Y’a quand même personne qu’a osé penser que des terroristes chimiques ou bactériologiques étaient venus jusqu’à ce bled pour foutre la pagaille et semer la panique. Pourtant c’était un été d’alerte rouge et de plan vigie-pirate. Mais franchement, ça tenait pas d’bout que des terroristes montent un tel plan pour viser un bled de quelques milliers d’habitants. Encore que j’trouve que si les terroristes voulaient vraiment mettre la folie dans nos têtes, y pourraient tirer tous azimuts n’importe où comme ça on s’trouverait plus peinard nulle part et on réfléchirait p’t’être. Mais réfléchir à quoi ? le paysan du coin allait pas s’mettre à voiler ses filles pour qu’elles aillent pas s’encanailler dans les dancings des environs ! mais je m’égare. Tout est quand même lié, je dis. C’que j’veux que tu comprennes c’est qu’y a des pensées qu’on s’permet pas, parce qu’elles semblent complètement insensées et c’est justement là-dedans que des comme moi se faufilent ! Et oui, faut s’méfier des brèches de la pensée c’est par là que tout peut arriver !

Enfin moi ça m’a servi qu’y pensent pas plus loin qu’le bout d’leur nez. Personne a jamais relevé que tous les morts, y z’étaient abonnés au même journal et qu’ils le recevaient tous de la même façon : dans leur boîte aux lettres entre 5h et 6h30 du matin ! Hé, hé, tu piges ? le premier qui le touchait c’était fini pour lui, vu la dose que j’avais déposée d’ssus ! mais, c’est comme si on avait relevé qu’y z’utilisaient tous le même produit vaisselle, tu comprends. On pense pas à ça quand on découvre 182 cadavres un peu aléatoires.

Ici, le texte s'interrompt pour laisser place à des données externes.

(* ===== verification/Cleaners.v ===== *)
(** * The background cleaners

    [startAuditCleaner] (the audit module) and [KubeSsoCleaner.Start] (the OIDC server) are the
    same loop: a cleanup at start, then one at each tick until the context is done, while the rest
    of the process keeps writing objects. The loop is modelled over the sequence of what happens:
    ticks, the end of the context, and writes of the other goroutines; the ticker may be late or
    skip ticks, and the API may fail.

    The theorems bound what is kept: with ticks at most [period] apart and an API that answers,
    nothing outlives its lifetime by more than [period]; in every history, nothing young is lost.
    Instants are those of the stored objects, which the API keeps to the second. *)

From S2P Require Import Prelude Values Proto K8s AuditTrail SsoStore.

(** ** The loop *)

Inductive event (W : Type) := Tick (now : Z) | Done | Elsewhere (now : Z) (f : W → W).
Arguments Tick {W}.
Arguments Done {W}.
Arguments Elsewhere {W}.

(** The [select] loop, [alive] until the context is done. *)
Fixpoint cleaner_loop {W} (cleanup : Z → W → W) (alive : bool) (evs : list (event W)) (w : W) : W :=
  match evs with
  | [] => w
  | Tick now :: evs => cleaner_loop cleanup alive evs (if alive then cleanup now w else w)
  | Done :: evs => cleaner_loop cleanup false evs w
  | Elsewhere _ f :: evs => cleaner_loop cleanup alive evs (f w)
  end.

Definition startAuditCleaner {W} `{ObjectStore W LoginAttempt} (recordLifetime now : Z)
    (evs : list (event W)) (w : W) : W :=
  let cleanup t := cleanupAudit t recordLifetime in cleaner_loop cleanup true evs (cleanup now w).

(** [KubeSsoCleaner.Start]. *)
Definition sso_Start {W} `{ObjectStore W SsoSession} (now : Z) (evs : list (event W)) (w : W) : W :=
  cleaner_loop cleanupOnce true evs (cleanupOnce now w).

(** The writes of the other goroutines: a login of the audit module, a commit of the session
    manager. *)
Definition login_event {W} `{ObjectStore W LoginAttempt} (marshal : claims → result string string)
    (exchange : IdentityRequest → result string IdentityResponse) (now : time) (request : IdentityRequest)
    : event W := Elsewhere (instant now) (λ w, (AuditTrail.Authenticate marshal exchange now request w).2).

Section commit.
Context {W : Type} `{ObjectStore W SsoSession} (sha256_hex : string → string).
Context (unmarshal : string → result string sessionEnvelope) (marshal_claims : claims → result string string).
Context (order : claims → list (string * value)).

Definition commit_event (now : Z) (token b : string) (expiry : option Z) : event W :=
  Elsewhere now (λ w, (Commit sha256_hex unmarshal marshal_claims order token b expiry w).2).
End commit.

(** ** Any cleaner *)

Section cleaner.
Context {W A : Type} `{ObjectStoreLaws W A} (expired : Z → A → bool).

Definition cleanup_of (now : Z) (w : W) : W :=
  match klist w with Err _ => w | Ok items => (sweep (expired now) items 0 0 w).2 end.

(** The API answered the listing and every deletion. *)
Definition no_error (now : Z) (w : W) : bool :=
  match klist w with Err _ => false | Ok items => bool_decide ((sweep (expired now) items 0 0 w).1.2 = 0) end.

(** A write at [now] adds nothing that is already expired. *)
Definition fresh_write (now : Z) (f : W → W) : Prop :=
  ∀ w k a, kobjects (f w) !! k = Some a → kobjects w !! k = Some a ∨ expired now a = false.

(** Expired objects stay expired. *)
Definition ages : Prop := ∀ t t' a, (t ≤ t')%Z → expired t' a = false → expired t a = false.

(** What happens keeps the schedule: time does not go back, a cleanup comes at most [period] after
    the last one and meets no error; the last argument is the time at the end. *)
Inductive on_time (period : Z) : Z → Z → W → list (event W) → Z → Prop :=
| on_time_nil last clock w : on_time period last clock w [] clock
| on_time_tick last clock w t evs e :
    (clock ≤ t ≤ last + period)%Z → no_error t w = true →
    on_time period t t (cleanup_of t w) evs e → on_time period last clock w (Tick t :: evs) e
| on_time_write last clock w t f evs e :
    (clock ≤ t ≤ last + period)%Z → fresh_write t f →
    on_time period last t (f w) evs e → on_time period last clock w (Elsewhere t f :: evs) e.

Lemma cleanup_of_spec now w :
  (∀ k a, kobjects (cleanup_of now w) !! k = Some a → kobjects w !! k = Some a) ∧
  (∀ k a, kobjects w !! k = Some a → expired now a = false → kobjects (cleanup_of now w) !! k = Some a) ∧
  (no_error now w = true → ∀ k a, kobjects (cleanup_of now w) !! k = Some a → expired now a = false).
Proof.
  unfold cleanup_of, no_error. destruct (klist w) as [l|e] eqn:Hl; [|by split_and!].
  destruct (sweep (expired now) l 0 0 w) as [[d e] w'] eqn:Hs. simpl.
  destruct (sweep_listing _ _ _ _ _ _ Hl Hs) as (H1 & H2 & H3). split_and!; [done|done|].
  intros ->%bool_decide_eq_true k a Ha. rewrite H3 in Ha by done.
  by apply map_lookup_filter_Some in Ha as [_ ?].
Qed.

(** On schedule, nothing is kept that was already expired [period] ago. *)
Lemma cleaner_bound period last clock w evs e :
  ages → on_time period last clock w evs e →
  (last ≤ clock ≤ last + period)%Z → (∀ k a, kobjects w !! k = Some a → expired last a = false) →
  ∀ k a, kobjects (cleaner_loop cleanup_of true evs w) !! k = Some a → expired (e - period) a = false.
Proof.
  intros Hages Ht. induction Ht as [last clock w|last clock w t evs e Hc Hn Ht IH|last clock w t f evs e Hc Hf Ht IH];
    intros Hlast Hw; simpl.
  - intros k a Ha. apply (Hages _ last); [lia|eauto].
  - apply IH; [lia|]. by apply cleanup_of_spec.
  - apply IH; [lia|]. intros k a Ha. destruct (Hf _ _ _ Ha) as [?|Hx]; [eauto|].
    apply (Hages _ t); [lia|done].
Qed.

(** What happens until [e], whatever the API answers: the ticks come before [e], and the other
    goroutines delete and overwrite nothing. *)
Definition before (e : Z) (ev : event W) : Prop :=
  match ev with
  | Tick t => (t ≤ e)%Z
  | Done => True
  | Elsewhere _ f => ∀ w k a, kobjects w !! k = Some a → kobjects (f w) !! k = Some a
  end.

(** In any history: nothing is destroyed that is not expired at its end. *)

Lemma cleaner_keeps e evs alive w k a :
  ages → Forall (before e) evs → kobjects w !! k = Some a → expired e a = false →
  kobjects (cleaner_loop cleanup_of alive evs w) !! k = Some a.
Proof.
  intros Hages Hevs. revert alive w. induction Hevs as [|[t| |t f] evs Hb _ IH]; intros alive w Ha Hx; simpl; [done| | |].
  - apply IH; [|done]. destruct alive; [|done]. apply cleanup_of_spec; [done|]. by apply (Hages t e).
  - by apply IH.
  - apply IH; [by apply Hb|done].
Qed.

(** Once the context is done the cleaner touches nothing. *)
Lemma cleaner_stopped evs w :
  cleaner_loop cleanup_of false evs w = cleaner_loop (λ _ w, w) false evs w.
Proof. revert w. induction evs as [|[t| |t f] evs IH]; intros w; simpl; auto. Qed.
End cleaner.

(** ** The audit records *)

Section audit_retention.
Context {W : Type} `{ObjectStoreLaws W LoginAttempt} (marshal : claims → result string string).

Definition too_old (lifetime now : Z) (a : LoginAttempt) : bool :=
  bool_decide (instant (la_When a) < now - lifetime)%Z.

Lemma too_old_ages lifetime : ages (too_old lifetime).
Proof. unfold ages, too_old. intros t t' a Ht. rewrite !bool_decide_eq_false. lia. Qed.

Lemma startAuditCleaner_loop lifetime now evs (w : W) :
  startAuditCleaner lifetime now evs w =
  cleaner_loop (cleanup_of (too_old lifetime)) true evs (cleanup_of (too_old lifetime) now w).
Proof. reflexivity. Qed.

(** A login adds at most its own record, dated now, and removes none. *)
Lemma login_writes exchange now request w k a :
  kobjects (AuditTrail.Authenticate marshal exchange now request w).2 !! k = Some a →
  kobjects w !! k = Some a ∨ la_When a = now.
Proof.
  unfold AuditTrail.Authenticate, createLoginAttemptRecord. destruct (exchange request) as [r|]; [|by left].
  destruct (kcreate _ _ w) as [[e|] w'] eqn:Hc; simpl.
  - apply kcreate_err in Hc as ->. by left.
  - apply kcreate_ok in Hc as [_ ->]. intros [[_ <-]|[_ ?]]%lookup_insert_Some; [by right|by left].
Qed.

Lemma login_keeps_records exchange now request w k a :
  kobjects w !! k = Some a →
  kobjects (AuditTrail.Authenticate marshal exchange now request w).2 !! k = Some a.
Proof.
  unfold AuditTrail.Authenticate, createLoginAttemptRecord. destruct (exchange request) as [r|]; [|done].
  destruct (kcreate _ _ w) as [[e|] w'] eqn:Hc; simpl.
  - by apply kcreate_err in Hc as ->.
  - apply kcreate_ok in Hc as [Hn ->]. intros Ha. rewrite lookup_insert_ne; [done|]. by intros <-; simplify_eq.
Qed.

Lemma login_fresh lifetime exchange now request :
  (0 ≤ lifetime)%Z →
  fresh_write (too_old lifetime) (instant now) (λ w, (AuditTrail.Authenticate marshal exchange now request w).2).
Proof.
  intros Hl w k a [?|Ha]%login_writes; [by left|right]. unfold too_old. rewrite Ha, bool_decide_eq_false. lia.
Qed.

(** C30. Retention of the audit trail. While the cleaner runs on schedule (a cleanup at least every
    [period], the API answering) next to the logins, no record is ever kept longer than the
    lifetime plus one period. And in every history, with late or failing cleanups and a cleaner
    that may stop, no record younger than the lifetime is lost. *)
Theorem audit_retention lifetime period start evs e (w : W) :
  (0 ≤ period)%Z →
  no_error (too_old lifetime) start w = true →
  on_time (too_old lifetime) period start start (cleanupAudit start lifetime w) evs e →
  (∀ k a, kobjects (startAuditCleaner lifetime start evs w) !! k = Some a →
     (e - instant (la_When a) ≤ lifetime + period)%Z) ∧
  (∀ evs' e' k a, Forall (before e') evs' → (start ≤ e')%Z →
     kobjects w !! k = Some a → (e' - instant (la_When a) ≤ lifetime)%Z →
     kobjects (startAuditCleaner lifetime start evs' w) !! k = Some a).
Proof.
  intros Hp Hn Ht. split.
  - intros k a Ha. rewrite startAuditCleaner_loop in Ha.
    eapply cleaner_bound in Ha; [| |exact Ht|lia|by apply cleanup_of_spec]; [|apply too_old_ages].
    unfold too_old in Ha. apply bool_decide_eq_false in Ha. lia.
  - intros evs' e' k a Hb Hs Ha Hy. rewrite startAuditCleaner_loop.
    assert (too_old lifetime e' a = false) as Hx by (unfold too_old; apply bool_decide_eq_false; lia).
    eapply cleaner_keeps; [apply too_old_ages|exact Hb| |exact Hx].
    apply cleanup_of_spec; [done|]. by eapply too_old_ages.
Qed.
End audit_retention.

(** ** The SSO sessions *)

Section sso_retention.
Context {W : Type} `{ObjectStoreLaws W SsoSession} (sha256_hex : string → string).
Context (unmarshal : string → result string sessionEnvelope) (marshal_claims : claims → result string string).
Context (order : claims → list (string * value)).

Lemma expired_ages : ages expired.
Proof.
  unfold ages, expired. intros t t' s Ht. rewrite !orb_false_iff.
  destruct (ss_Expiry s), (ss_Deadline s); rewrite ?bool_decide_eq_false; intros []; split; try done; lia.
Qed.

Lemma commit_fresh now token b expiry :
  (∀ x, expiry = Some x → (now ≤ x)%Z) →
  (∀ env d, unmarshal b = Ok env → env_Deadline env = Some d → (now ≤ d)%Z) →
  fresh_write expired now (λ w : W, (Commit sha256_hex unmarshal marshal_claims order token b expiry w).2).
Proof.
  intros Hx Hd w k a. destruct (Commit _ _ _ _ _ _ _ w) as [err w'] eqn:Hc. simpl.
  destruct (Commit_effect sha256_hex unmarshal marshal_claims order _ _ _ _ _ _ Hc) as [->|(env & ann & Hu & _ & _ & ->)]; [by left|].
  intros [[_ <-]|[_ ?]]%lookup_insert_Some; [right|by left].
  unfold expired, session_object; simpl. apply orb_false_iff.
  destruct expiry, (env_Deadline env) eqn:Hde; rewrite ?bool_decide_eq_false; split; try done;
    try (specialize (Hx _ eq_refl); lia); specialize (Hd _ _ Hu Hde); lia.
Qed.

(** While the cleaner runs on schedule, every stored session was still valid one period ago, by
    its expiry and by its deadline. *)
Lemma sso_sessions_swept period start evs e (w : W) :
  (0 ≤ period)%Z → no_error expired start w = true →
  on_time expired period start start (cleanupOnce start w) evs e →
  ∀ k s, kobjects (sso_Start start evs w) !! k = Some s →
    (∀ x, ss_Expiry s = Some x → (e - period ≤ x)%Z) ∧ (∀ d, ss_Deadline s = Some d → (e - period ≤ d)%Z).
Proof.
  intros Hp Hn Ht k s Hk.
  eapply (cleaner_bound expired) in Hk; [| |exact Ht|lia|by apply cleanup_of_spec]; [|apply expired_ages].
  unfold expired in Hk. apply orb_false_iff in Hk as [H1 H2].
  split; intros x Hs; rewrite Hs in *; [apply bool_decide_eq_false in H1|apply bool_decide_eq_false in H2]; lia.
Qed.
End sso_retention.

(** ** A concrete run *)

Definition demo_records : cluster LoginAttempt :=
  {| objs := {["old" := attempt_at 10; "new" := attempt_at 60]}; faults := [] |}.

Definition demo_history : list (event (cluster LoginAttempt)) :=
  [Tick 105; login_event (λ _, Err "no json") (λ _, Ok demo_response)
     {| Year := 2025; Month := 3; Day := 9; Hour := 12; Minute := 0; Second := 5; Nanosecond := 0;
        instant := 107 |} {| req_Login := "bob"; req_Password := "pw" |}; Tick 112].

Lemma audit_retention_witness :
  on_time (too_old 50) 10 100 100 (cleanupAudit 100 50 demo_records) demo_history 112 ∧
  size (kobjects (startAuditCleaner 50 100 demo_history demo_records)) = 1 ∧
  (∀ k a, kobjects (startAuditCleaner 50 100 demo_history demo_records) !! k = Some a →
     (112 - instant (la_When a) ≤ 50 + 10)%Z).
Proof.
  assert (on_time (too_old 50) 10 100 100 (cleanupAudit 100 50 demo_records) demo_history 112) as Ht.
  { apply on_time_tick; [lia|reflexivity|]. apply on_time_write; [simpl; lia|by apply login_fresh|].
    apply on_time_tick; [simpl; lia|reflexivity|]. apply on_time_nil. }
  split; [exact Ht|]. split; [reflexivity|].
  refine (proj1 (audit_retention 50 10 100 demo_history 112 demo_records _ _ Ht)); [lia|reflexivity].
Defined.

Moi c’qui m’plaisait dans l’histoire c’est qu’le lendemain, j’ai rien changé à mes habitudes, j’ai continué à déposer le canard dans les boîtes aux lettres, mais nickel évidemment, sans poison dessus ! et ça a duré encore jusqu’à ma retraite ! Tu penses bien, l’affaire a été classée, non sans scandale mais si y a pas d’coupable, y’a pas d’coupable ! et va-t-en trouver un mobile là-d’ssous, y faudrait avoir un esprit aussi tordu ou justicier qu’le mien ! et ça, ça court pas les rues ! Le maire a démissionné, le chef de la gendarmerie a été muté, les journalistes du coin avaient de quoi gratter quelques lignes et mon bled a été pris en photo sous toutes les coutures. J’ai bien sûr été interrogé puisque censément j’connaissais un peu les victimes, en tous cas leur boîte aux lettres. J’ai bien joué les affligés et les innocents, c’est passé comme une lettre à la poste ! Les maisons de quelques victimes ont été mises en vente, et tout bénéf pour les notaires et les agents immobiliers. Aucun abonnement n’a été résilié, tu penses fallait continuer à être informé ! C’est comme ça qu’ça m’a rien coûté à moi.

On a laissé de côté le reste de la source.